The data ->

"""

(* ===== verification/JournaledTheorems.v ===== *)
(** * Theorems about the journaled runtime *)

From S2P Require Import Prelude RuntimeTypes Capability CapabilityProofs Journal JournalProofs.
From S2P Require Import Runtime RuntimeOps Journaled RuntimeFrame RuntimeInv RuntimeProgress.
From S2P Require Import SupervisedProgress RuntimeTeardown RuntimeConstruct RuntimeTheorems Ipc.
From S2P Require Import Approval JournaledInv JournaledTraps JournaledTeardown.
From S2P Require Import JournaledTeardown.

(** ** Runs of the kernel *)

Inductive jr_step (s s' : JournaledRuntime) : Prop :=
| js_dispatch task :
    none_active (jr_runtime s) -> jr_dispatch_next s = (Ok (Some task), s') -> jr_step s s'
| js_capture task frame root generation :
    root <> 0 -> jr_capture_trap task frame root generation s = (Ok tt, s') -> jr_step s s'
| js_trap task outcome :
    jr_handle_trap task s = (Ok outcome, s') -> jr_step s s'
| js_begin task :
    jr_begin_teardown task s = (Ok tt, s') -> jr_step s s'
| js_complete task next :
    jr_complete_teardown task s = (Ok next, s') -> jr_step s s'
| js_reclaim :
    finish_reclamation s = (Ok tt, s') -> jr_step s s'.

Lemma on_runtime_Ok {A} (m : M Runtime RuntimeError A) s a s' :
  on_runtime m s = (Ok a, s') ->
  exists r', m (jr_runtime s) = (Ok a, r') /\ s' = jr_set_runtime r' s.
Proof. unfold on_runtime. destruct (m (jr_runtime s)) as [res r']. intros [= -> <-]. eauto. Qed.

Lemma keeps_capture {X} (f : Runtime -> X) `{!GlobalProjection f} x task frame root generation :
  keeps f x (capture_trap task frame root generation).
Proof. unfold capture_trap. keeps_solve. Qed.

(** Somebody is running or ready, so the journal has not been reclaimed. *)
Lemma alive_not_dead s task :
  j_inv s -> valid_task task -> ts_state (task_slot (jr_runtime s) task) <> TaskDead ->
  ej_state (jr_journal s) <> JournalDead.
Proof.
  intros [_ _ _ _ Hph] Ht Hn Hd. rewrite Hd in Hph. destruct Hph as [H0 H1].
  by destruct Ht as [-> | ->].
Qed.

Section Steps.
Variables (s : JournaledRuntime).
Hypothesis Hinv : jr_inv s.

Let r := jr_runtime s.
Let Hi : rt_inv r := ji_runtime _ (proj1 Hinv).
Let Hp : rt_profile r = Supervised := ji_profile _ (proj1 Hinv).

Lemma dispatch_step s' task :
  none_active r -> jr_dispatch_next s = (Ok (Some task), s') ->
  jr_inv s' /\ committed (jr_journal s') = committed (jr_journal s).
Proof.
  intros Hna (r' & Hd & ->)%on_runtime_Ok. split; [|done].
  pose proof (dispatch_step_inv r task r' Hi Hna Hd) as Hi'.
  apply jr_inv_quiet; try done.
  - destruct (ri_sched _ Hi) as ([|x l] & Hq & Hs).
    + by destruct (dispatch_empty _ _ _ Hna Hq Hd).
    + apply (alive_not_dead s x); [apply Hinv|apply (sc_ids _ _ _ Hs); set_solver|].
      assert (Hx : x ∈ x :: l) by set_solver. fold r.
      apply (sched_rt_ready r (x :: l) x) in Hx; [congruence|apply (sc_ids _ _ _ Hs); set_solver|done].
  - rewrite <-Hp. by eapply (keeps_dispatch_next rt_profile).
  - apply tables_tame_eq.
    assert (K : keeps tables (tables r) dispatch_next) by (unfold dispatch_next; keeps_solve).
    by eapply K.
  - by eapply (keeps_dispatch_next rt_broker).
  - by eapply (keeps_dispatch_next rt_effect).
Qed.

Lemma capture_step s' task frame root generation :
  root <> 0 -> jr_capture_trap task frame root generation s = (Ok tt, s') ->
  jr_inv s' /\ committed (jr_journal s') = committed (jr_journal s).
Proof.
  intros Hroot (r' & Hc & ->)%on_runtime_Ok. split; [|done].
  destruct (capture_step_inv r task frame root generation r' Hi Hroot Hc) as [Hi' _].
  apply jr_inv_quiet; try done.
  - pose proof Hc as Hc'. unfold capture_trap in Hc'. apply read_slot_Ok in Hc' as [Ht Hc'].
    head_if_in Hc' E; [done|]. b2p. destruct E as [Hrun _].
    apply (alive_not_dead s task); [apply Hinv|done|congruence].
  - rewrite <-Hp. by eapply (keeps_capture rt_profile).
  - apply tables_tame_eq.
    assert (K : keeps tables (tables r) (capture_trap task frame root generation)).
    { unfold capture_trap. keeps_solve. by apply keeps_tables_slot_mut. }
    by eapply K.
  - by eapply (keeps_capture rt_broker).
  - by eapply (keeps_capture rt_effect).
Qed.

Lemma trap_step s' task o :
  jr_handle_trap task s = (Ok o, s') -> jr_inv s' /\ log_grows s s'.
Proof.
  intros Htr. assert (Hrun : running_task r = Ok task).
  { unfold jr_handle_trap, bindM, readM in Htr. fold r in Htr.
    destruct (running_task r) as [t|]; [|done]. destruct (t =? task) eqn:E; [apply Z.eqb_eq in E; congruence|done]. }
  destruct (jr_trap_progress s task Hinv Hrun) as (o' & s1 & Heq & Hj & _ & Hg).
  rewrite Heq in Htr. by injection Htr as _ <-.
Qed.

"""

How to complete this task ->
Go through the records from the first line and copy each one exactly, ending after the line that contains "on_runtime m s = (Ok a, s') ->". Give nothing else.

Task response ->
(* ===== verification/JournaledTheorems.v ===== *)
(** * Theorems about the journaled runtime *)

From S2P Require Import Prelude RuntimeTypes Capability CapabilityProofs Journal JournalProofs.
From S2P Require Import Runtime RuntimeOps Journaled RuntimeFrame RuntimeInv RuntimeProgress.
From S2P Require Import SupervisedProgress RuntimeTeardown RuntimeConstruct RuntimeTheorems Ipc.
From S2P Require Import Approval JournaledInv JournaledTraps JournaledTeardown.
From S2P Require Import JournaledTeardown.

(** ** Runs of the kernel *)

Inductive jr_step (s s' : JournaledRuntime) : Prop :=
| js_dispatch task :
    none_active (jr_runtime s) -> jr_dispatch_next s = (Ok (Some task), s') -> jr_step s s'
| js_capture task frame root generation :
    root <> 0 -> jr_capture_trap task frame root generation s = (Ok tt, s') -> jr_step s s'
| js_trap task outcome :
    jr_handle_trap task s = (Ok outcome, s') -> jr_step s s'
| js_begin task :
    jr_begin_teardown task s = (Ok tt, s') -> jr_step s s'
| js_complete task next :
    jr_complete_teardown task s = (Ok next, s') -> jr_step s s'
| js_reclaim :
    finish_reclamation s = (Ok tt, s') -> jr_step s s'.

Lemma on_runtime_Ok {A} (m : M Runtime RuntimeError A) s a s' :
  on_runtime m s = (Ok a, s') ->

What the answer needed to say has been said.